Un avión de Air India que operaba la ruta Delhi-Bengaluru sufrió un impacto en la cola al intentar aterrizar, por lo que ejecutó una maniobra abortada y posteriormente fue inmovilizado para una inspección profunda. La aerolínea confirmó que no hubo heridos y que todos los pasajeros y tripulación desembarcaron con normalidad.

El incidente ocurrió durante la aproximación final, cuando la parte trasera del avión tocó la pista en un fenómeno conocido como tail-strike, que suele ocurrir cuando la aeronave adopta una actitud demasiado elevada del morro.

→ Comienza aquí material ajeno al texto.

(** C1.  Let fighter [i] activate an attack on a tick (the attack key is
    read with a cooldown of 0, which sets the cooldown to 30).  On that
    tick the opponent [j] loses no health.  On each of the next 29 ticks,
    whatever keys are held, the attack cannot be activated again and the
    cooldown only counts down (it is [29 - k] after the tick that follows
    [k] other ticks); the opponent's health can change on the first of
    these ticks only, when the cooldown is 29 and the state is still
    [attacking], and then by one application of the melee damage.  However
    many ticks follow, it does not change again before fighter [i]
    activates another attack.  For any fighter, a cooldown that is still
    positive when the attack key is read (2 or more at the start of the
    tick) is decremented and never reset, whatever keys are held. *)
Theorem attack_damage_once_per_activation env keys w i j :
  length (World.fighters w) = 2%nat ->
  opponents i j ->
  activates keys w i = true ->
  let w1 := updateGame env keys w in
  cooldownOf w1 i = Some 30
  /\ healthOf w1 j = healthOf w j
  /\ (forall inputs env' keys',
        (length inputs <= 28)%nat ->
        let wk := run inputs w1 in
        let wk' := updateGame env' keys' wk in
        activates keys' wk i = false
        /\ (World.gameState wk = playing ->
            cooldownOf wk' i = Some (29 - Z.of_nat (length inputs)))
        /\ (inputs <> [] -> healthOf wk' j = healthOf wk j)
        /\ (healthOf wk' j <> healthOf wk j ->
            inputs = []
            /\ stateOf wk' i = Some attacking
            /\ cooldownOf wk' i = Some 29
            /\ exists h, healthOf wk j = Some h
                         /\ healthOf wk' j
                            = Some (Z.max 0 (h - ATTACK_DAMAGE))))
  /\ (forall inputs env' keys',
        inputs <> [] -> quiet i inputs w1 ->
        healthOf (updateGame env' keys' (run inputs w1)) j
        = healthOf (run inputs w1) j)
  /\ (forall env' keys' g,
        2 <= Fighter.attackCooldown g ->
        Fighter.attackCooldown (updateFighter env' keys' g).1
        = Fighter.attackCooldown g - 1).
Proof.
  intros Hl Ho Ha. cbv zeta.
  apply activates_spec in Ha as (Hp & f & Hi & Ha).
  destruct (tick_index env keys w i j f Hp Hl Ho Hi)
    as (Hl1 & Hc1 & Hh1 & _).
  rewrite attackCooldown_updateFighter, Ha in Hc1.
  split; [exact Hc1|]. split.
  { destruct Hh1 as [E|(C & _)]; [exact E|]. rewrite Hc1 in C. discriminate C. }
  split; [exact (hit_window_after_activation i j _ Hl1 Ho Hc1)|].
  split.
  - intros inputs env' keys' Hne Hq.
    exact (quiet_after_activation i j _ inputs env' keys' Hl1 Ho Hc1 Hne Hq).
  - intros env' keys' g Hg.
    rewrite attackCooldown_updateFighter, no_activation by exact Hg.
    unfold countDown. destruct (decide _); lia.
Qed.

Esta situación es inusual durante el aterrizaje y puede comprometer la estructura del fuselaje, razón por la cual la nave fue retirada de servicio a la espera de una revisión detallada.

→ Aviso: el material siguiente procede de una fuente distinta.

(** An operation gives out at most one id. *)
Lemma step_idsWithin {Env} (hooks : Hooks Env) now op s :
  idsFresh (fst s) ->
  let c' := fst (state_of (step hooks now op s)) in
  idsWithin (nextMsgId (fst s)) c' \/ idsWithin (nextMsgId (fst s) + 1) c'.
Proof.
  intros Hs. cbv zeta. unfold idsFresh in *.
  set (N := nextMsgId (fst s)) in *.
  destruct op;
    try (left;
         match goal with |- context [step hooks now ?op s] =>
           refine (proj1 (idsWithin_step_other N hooks now op _ s Hs)); cbn; tauto
         end).
  - (* post *)
    cbn [step]. unfold onFst, post. rewrite mbind_run.
    destruct (isRes msg) eqn:Hres.
    + left. unfold postAndExpectResponse. rewrite Hres. cbn. exact Hs.
    + rewrite postAndExpectResponse_posted by exact Hres.
      pose proof (idsWithin_posted N now msg (fst s) Hs) as H1.
      right. destruct callback as [tag|]; cbn.
      * apply idsWithin_callback; [unfold N; lia | exact H1].
      * exact H1.
  - (* sendToRoute *)
    cbn [step]. unfold onFst. rewrite sendToRoute_spec. cbv zeta.
    unfold state_of. cbn [fst snd].
    set (msg := Route _).
    pose proof (idsWithin_posted N now msg (fst s) Hs) as H1.
    right.
    assert (idsWithin (N + 1)
              (set_messagesSentInASecond (messagesSentInASecond (posted now msg (fst s)) + 1)
                 (posted now msg (fst s)))) as H2
      by (apply idsWithin_setter; auto).
    destruct callback as [tag|].
    + apply idsWithin_callback; [unfold N; lia | exact H2].
    + exact H2.
  - (* ping *)
    cbn [step]. rewrite sendPing_spec. unfold state_of. cbn [fst snd].
    right. apply idsWithin_callback; [unfold N; lia|].
    apply idsWithin_posted, Hs.
  - (* setSocket *)
    cbn [step]. destruct (isClient (fst s)) eqn:Hclient.
    + rewrite (setSocket_client now isOpen s Hclient). cbv zeta.
      unfold state_of. cbn [fst snd].
      right. apply idsWithin_callback; [unfold N; lia|].
      apply idsWithin_posted. apply idsWithin_setter; auto.
    + rewrite (setSocket_server now isOpen s Hclient). unfold state_of. cbn [fst snd].
      left. apply idsWithin_setter; auto.
Qed.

La autoridad reguladora de la aviación, la Dirección General de Aviación Civil (DGCA), inició una investigación oficial para esclarecer las causas del incidente. Los pilotos involucrados fueron retirados temporalmente de sus funciones mientras se realiza el análisis.

Air India canceló el vuelo de retorno Bengaluru-Delhi asignado a esa aeronave y habilitó alternativas para los pasajeros afectados, asegurando que se brinda toda la asistencia necesaria en tierra. La compañía subrayó que la seguridad de sus clientes y tripulantes es su prioridad máxima.

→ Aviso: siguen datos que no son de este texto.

(* ===================================================================== *)
(** * Managers built through the interface *)
(* ===================================================================== *)

(** The calls a client can make on a [LoopManager] that change it. *)
Inductive ManagerCall : Type :=
  | call_start_loop (now : Z) (pid : string) (s : CognitiveState)
      (bank : MemoryBank)
  | call_update_loop_timer (now : Z) (id : string) (elapsed : Z)
  | call_complete_loop (now : Z) (id : string)
  | call_add_protocol_to_loop (now : Z) (id pid ptype : string)
  | call_record_decision (id : string) (d : Decision) (protocol_id : string)
  | call_collect_item (now : Z) (id item_id : string)
      (item_data : list (string * PyValue))
  | call_form_memory (now : Z) (id : string) (m : Memory).

Definition run_call (settings : Settings) (mgr : LoopManager)
    (c : ManagerCall) : LoopManager :=
  match c with
  | call_start_loop now pid s bank =>
      fst (start_loop settings now mgr pid s bank)
  | call_update_loop_timer now id elapsed =>
      fst (update_loop_timer now mgr id elapsed)
  | call_complete_loop now id => fst (_complete_loop now mgr id)
  | call_add_protocol_to_loop now id pid ptype =>
      fst (add_protocol_to_loop now mgr id pid ptype)
  | call_record_decision id d protocol_id =>
      fst (record_decision mgr id d protocol_id)
  | call_collect_item now id item_id item_data =>
      fst (collect_item now mgr id item_id item_data)
  | call_form_memory now id m => fst (form_memory now mgr id m)
  end.

(** The manager after a sequence of calls on a new one. *)
Definition run_calls (settings : Settings) (calls : list ManagerCall)
  : LoopManager :=
  fold_left (run_call settings) calls new_manager.

(** An active loop as the interface leaves it. *)
Definition active_ok (id : string) (l : LoopRecord) : Prop :=
  loop_id l = id /\
  loop_status l = "active" /\
  stats l = None /\
  Forall (fun p => completed p = false) (active_protocols l).

(** An archived loop as the interface leaves it. *)
Definition archived_ok (pid : string) (l : LoopRecord) : Prop :=
  loop_player_id l = pid /\
  loop_status l = "completed" /\
  exists st, stats l = Some st /\ protocols_completed st = 0%Z.

Definition manager_ok (mgr : LoopManager) : Prop :=
  (forall id l, active_loops mgr !! id = Some l -> active_ok id l) /\
  (forall pid h, loop_history mgr !! pid = Some h ->
     Forall (archived_ok pid) h).


(** The module [_check_module_unlocks] writes for an unlocked one. *)
Definition unlocked (m : CognitiveModule) : CognitiveModule :=
  set_level (set_status m NASCENT) 5.


(** Two divergence entries of mirrored comparisons: the same module, the
    two levels exchanged. *)
Definition mirror_divergence (d1 d2 : Divergence) : Prop :=
  div_module d1 = div_module d2 /\
  player1_level d1 = player2_level d2 /\
  player2_level d1 = player1_level d2.

Definition mirror_comparison
    (a1 a2 : list Q * list string * list Divergence) : Prop :=
  Forall2 Qeq (fst (fst a1)) (fst (fst a2)) /\
  snd (fst a1) = snd (fst a2) /\
  Forall2 mirror_divergence (snd a1) (snd a2).


(** The module stands above level 20 in the state. *)
Definition above_20 (s : CognitiveState) (n : string) : bool :=
  Qgtb (get_module_level s n) 20.

(** The similarity [compare_consciousness_trees] computes for a module
    when both states are the same one. *)
Definition self_similarity (s : CognitiveState) (n : string) : Q :=
  1 - Qabs' (get_module_level s n - get_module_level s n) / 100.


Definition persistent_memories (d : PersistentData) : list MemoryStub :=
  match d with
  | no_history => []
  | persistent_data _ memories _ _ => memories
  end.

(* ===================================================================== *)
(** * Facts about the helpers *)
(* ===================================================================== *)

Lemma Qltb_lt (x y : Q) : Qltb x y = true <-> x < y.
Proof.
  unfold Qltb. rewrite negb_true_iff. split.
  - intros H. apply Qnot_le_lt. intros Hle.
    apply Qle_bool_iff in Hle. congruence.
  - intros H. destruct (Qle_bool y x) eqn:E; [|reflexivity].
    apply Qle_bool_iff in E. exfalso. exact (Qlt_not_le _ _ H E).
Qed.

Lemma Qltb_ge (x y : Q) : Qltb x y = false <-> y <= x.
Proof.
  unfold Qltb. rewrite negb_false_iff. apply Qle_bool_iff.
Qed.

Lemma Qleb_le (x y : Q) : Qleb x y = true <-> x <= y.
Proof. apply Qle_bool_iff. Qed.

Lemma Qgtb_gt (x y : Q) : Qgtb x y = true <-> y < x.
Proof. apply Qltb_lt. Qed.

Lemma Qgtb_le (x y : Q) : Qgtb x y = false <-> x <= y.
Proof. apply Qltb_ge. Qed.

(** ** Rounding *)

Lemma round_half_even_bounds (q : Q) :
  (Qfloor q <= round_half_even q <= Qfloor q + 1)%Z.
Proof.
  unfold round_half_even.
  destruct (Qcompare _ _); [destruct (Z.even _)| |]; lia.
Qed.

Lemma round_half_even_Z (n : Z) : round_half_even (inject_Z n) = n.
Proof.
  unfold round_half_even. rewrite Qfloor_Z.
  destruct (Qcompare_spec (inject_Z n - inject_Z n) (1 # 2)) as [H|H|H];
    [exfalso; lra|reflexivity|exfalso; lra].
Qed.

Lemma round_half_even_le_Z (q : Q) (n : Z) :
  q <= inject_Z n -> (round_half_even q <= n)%Z.
Proof.
  intros H.
  destruct (Qlt_le_dec q (inject_Z n)) as [Hlt|Hge].
  - assert (Hf : (Qfloor q < n)%Z).
    { rewrite Zlt_Qlt. apply Qle_lt_trans with q; [apply Qfloor_le|exact Hlt]. }
    pose proof (round_half_even_bounds q). lia.
  - assert (He : q == inject_Z n) by lra.
    assert (Hr : round_half_even q = n).
    { unfold round_half_even. rewrite !(Qfloor_comp _ _ He).
      rewrite Qfloor_Z.
      destruct (Qcompare_spec (q - inject_Z n) (1 # 2)) as [H1|H1|H1];
        [exfalso; lra|reflexivity|exfalso; lra]. }
    rewrite Hr. lia.
Qed.

Lemma round_half_even_ge_Z (q : Q) (n : Z) :
  inject_Z n <= q -> (n <= round_half_even q)%Z.
Proof.
  intros H. apply Qfloor_resp_le in H. rewrite Qfloor_Z in H.
  pose proof (round_half_even_bounds q). lia.
Qed.

Lemma round_half_even_mono (x y : Q) :
  x <= y -> (round_half_even x <= round_half_even y)%Z.
Proof.
  intros H.
  pose proof (Qfloor_resp_le _ _ H) as Hf.
  pose proof (round_half_even_bounds x) as Hx.
  pose proof (round_half_even_bounds y) as Hy.
  destruct (Z.eq_dec (Qfloor x) (Qfloor y)) as [He|Hne]; [|lia].
  unfold round_half_even. rewrite <- He.
  destruct (Qcompare_spec (x - inject_Z (Qfloor x)) (1 # 2)) as [H1|H1|H1];
    destruct (Qcompare_spec (y - inject_Z (Qfloor x)) (1 # 2)) as [H2|H2|H2];
    try destruct (Z.even _); try lia; exfalso; lra.
Qed.

Lemma binade_spec (q : Q) :
  0 < q -> 2 ^ binade q <= q /\ q < 2 ^ (binade q + 1).
Proof.
  intros Hq. unfold binade.
  destruct q as [a b]. cbn [Qnum Qden].
  assert (Ha : (0 < a)%Z).
  { unfold Qlt in Hq. cbn in Hq. lia. }
  set (la := Z.log2 a). set (lb := Z.log2 (Z.pos b)).
  destruct (Z.log2_spec a Ha) as [Ha1 Ha2].
  destruct (Z.log2_spec (Z.pos b) ltac:(lia)) as [Hb1 Hb2].
  fold la in Ha1, Ha2. fold lb in Hb1, Hb2.
  assert (Hla : (0 <= la)%Z) by apply Z.log2_nonneg.
  assert (Hlb : (0 <= lb)%Z) by apply Z.log2_nonneg.
  assert (H2 : ~ 2 == 0) by (intros H; discriminate H).
  assert (Pa : 2 ^ la <= inject_Z a).
  { change 2 with (inject_Z 2). rewrite <- Zpower_Qpower by lia.
    now rewrite <- Zle_Qle. }
  assert (Pa' : inject_Z a < 2 ^ (la + 1)).
  { change 2 with (inject_Z 2). rewrite <- Zpower_Qpower by lia.
    rewrite <- Zlt_Qlt. now rewrite Z.add_1_r. }
  assert (Pb : 2 ^ lb <= inject_Z (Z.pos b)).
  { change 2 with (inject_Z 2). rewrite <- Zpower_Qpower by lia.
    now rewrite <- Zle_Qle. }
  assert (Pb' : inject_Z (Z.pos b) < 2 ^ (lb + 1)).
  { change 2 with (inject_Z 2). rewrite <- Zpower_Qpower by lia.
    rewrite <- Zlt_Qlt. now rewrite Z.add_1_r. }
  assert (Hqe : a # b == inject_Z a / inject_Z (Z.pos b)) by apply Qmake_Qdiv.
  assert (Hbpos : 0 < inject_Z (Z.pos b)).
  { change 0 with (inject_Z 0). rewrite <- Zlt_Qlt. lia. }
  assert (Hpa : 0 < 2 ^ la) by now apply Qpower_0_lt.
  assert (Hpb : 0 < 2 ^ lb) by now apply Qpower_0_lt.
  assert (Hup : a # b < 2 ^ (la - lb + 1)).
  { replace (la - lb + 1)%Z with ((la + 1) + - lb)%Z by lia.
    rewrite Qpower_plus, Qpower_opp by exact H2.
    rewrite Hqe. apply Qlt_shift_div_r; [exact Hbpos|].
    set (r := / 2 ^ lb).
    assert (Hr : 0 < r) by now apply Qinv_lt_0_compat.
    assert (Hr1 : r * 2 ^ lb == 1).
    { unfold r. rewrite Qmult_comm. apply Qmult_inv_r. lra. }
    assert (Hrb : 1 <= r * inject_Z (Z.pos b)).
    { rewrite <- Hr1. now apply Qmult_le_l. }
    assert (Hp : 0 < 2 ^ (la + 1)) by now apply Qpower_0_lt.
    nra. }
  assert (Hlo : 2 ^ (la - lb - 1) <= a # b).
  { replace (la - lb - 1)%Z with (la + - (lb + 1))%Z by lia.
    rewrite Qpower_plus, Qpower_opp by exact H2.
    rewrite Hqe. apply Qle_shift_div_l; [exact Hbpos|].
    assert (Hpb1 : 0 < 2 ^ (lb + 1)) by now apply Qpower_0_lt.
    set (r := / 2 ^ (lb + 1)).
    assert (Hr : 0 < r) by now apply Qinv_lt_0_compat.
    assert (Hr1 : r * 2 ^ (lb + 1) == 1).
    { unfold r. rewrite Qmult_comm. apply Qmult_inv_r. lra. }
    assert (Hrb : r * inject_Z (Z.pos b) <= 1).
    { rewrite <- Hr1. apply Qmult_le_l; [exact Hr|now apply Qlt_le_weak]. }
    nra. }
  destruct (Qle_bool (2 ^ (la - lb)) (a # b)) eqn:E.
  - apply Qle_bool_iff in E. split; assumption.
  - split; [exact Hlo|].
    replace (la - lb - 1 + 1)%Z with (la - lb)%Z by lia.
    apply Qnot_le_lt. intros Hc. apply Qle_bool_iff in Hc. congruence.
Qed.

Lemma pow2_pos (e : Z) : 0 < 2 ^ e.
Proof. now apply Qpower_0_lt. Qed.

Lemma binade_mono (x y : Q) : 0 < x -> x <= y -> (binade x <= binade y)%Z.
Proof.
  intros Hx Hxy.
  destruct (binade_spec x Hx) as [H1 _].
  destruct (binade_spec y ltac:(lra)) as [_ H2].
  assert (H : 2 ^ binade x < 2 ^ (binade y + 1)) by lra.
  apply Qpower_lt_compat_l_inv in H; [lia|reflexivity].
Qed.

Lemma round_to_mono (u x y : Q) :
  0 < u -> x <= y -> round_to u x <= round_to u y.
Proof.
  intros Hu Hxy. unfold round_to.
  apply Qmult_le_compat_r; [|lra].
  rewrite <- Zle_Qle. apply round_half_even_mono.
  unfold Qdiv. apply Qmult_le_compat_r; [exact Hxy|].
  apply Qlt_le_weak. now apply Qinv_lt_0_compat.
Qed.

Lemma round_to_le_grid (u q : Q) (n : Z) :
  0 < u -> q <= inject_Z n * u -> round_to u q <= inject_Z n * u.
Proof.
  intros Hu H. unfold round_to.
  apply Qmult_le_compat_r; [|lra].
  rewrite <- Zle_Qle. apply round_half_even_le_Z.
  apply Qle_shift_div_r; assumption.
Qed.

Lemma round_to_ge_grid (u q : Q) (n : Z) :
  0 < u -> inject_Z n * u <= q -> inject_Z n * u <= round_to u q.
Proof.
  intros Hu H. unfold round_to.
  apply Qmult_le_compat_r; [|lra].
  rewrite <- Zle_Qle. apply round_half_even_ge_Z.
  apply Qle_shift_div_l; assumption.
Qed.

Lemma ulp_pos (q : Q) : 0 < ulp q.
Proof. apply pow2_pos. Qed.

Lemma pow2_split (e : Z) (k : Z) : 2 ^ (e + k) == 2 ^ k * 2 ^ e.
Proof. rewrite Qpower_plus by (intros H; discriminate H). ring. Qed.

(** Rounding a positive number is monotone. *)
Lemma round_pos_mono (x y : Q) :
  0 < x -> x <= y -> round_to (ulp x) x <= round_to (ulp y) y.
Proof.
  intros Hx Hxy.
  assert (Hy : 0 < y) by lra.
  pose proof (binade_mono x y Hx Hxy) as Hb.
  destruct (binade_spec x Hx) as [_ Hx2].
  destruct (binade_spec y Hy) as [Hy1 _].
  unfold ulp.
  set (ex := Z.max (binade x) (-1022)).
  set (ey := Z.max (binade y) (-1022)).
  destruct (Z.eq_dec ex ey) as [He|Hne].
  - rewrite He. apply round_to_mono; [apply pow2_pos|exact Hxy].
  - assert (Hlt : (ex < ey)%Z) by lia.
    assert (Hey : ey = binade y) by lia.
    apply Qle_trans with (2 ^ (ex + 1)).
    + assert (Hg : 2 ^ (ex + 1) == inject_Z (2 ^ 53) * 2 ^ (ex - 52)).
      { change (inject_Z (2 ^ 53)) with (2 ^ 53).
        rewrite <- pow2_split. now replace (ex - 52 + 53)%Z with (ex + 1)%Z by lia. }
      rewrite Hg. apply round_to_le_grid; [apply pow2_pos|].
      rewrite <- Hg. apply Qle_trans with (2 ^ (binade x + 1)); [lra|].
      apply Qpower_le_compat_l; [lia|discriminate].
    + apply Qle_trans with (2 ^ ey).
      { apply Qpower_le_compat_l; [lia|discriminate]. }
      assert (Hg : 2 ^ ey == inject_Z (2 ^ 52) * 2 ^ (ey - 52)).
      { change (inject_Z (2 ^ 52)) with (2 ^ 52).
        rewrite <- pow2_split. now replace (ey - 52 + 52)%Z with ey by lia. }
      rewrite Hg. apply round_to_ge_grid; [apply pow2_pos|].
      rewrite <- Hg, Hey. exact Hy1.
Qed.

Lemma round_to_nonneg (u q : Q) : 0 < u -> 0 <= q -> 0 <= round_to u q.
Proof.
  intros Hu Hq.
  assert (H := round_to_ge_grid u q 0 Hu).
  change (inject_Z 0) with 0 in H. lra.
Qed.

Una fuente interna explicó que el impacto en la cola fue provocado por turbulencia de estela, un fenómeno generado al volar en el aire perturbado dejado por una aeronave de mayor tamaño que despegó momentos antes. En este caso, un Boeing 747 de carga precedió al Air India, y la turbulencia residual complicó la maniobra final del Airbus A321.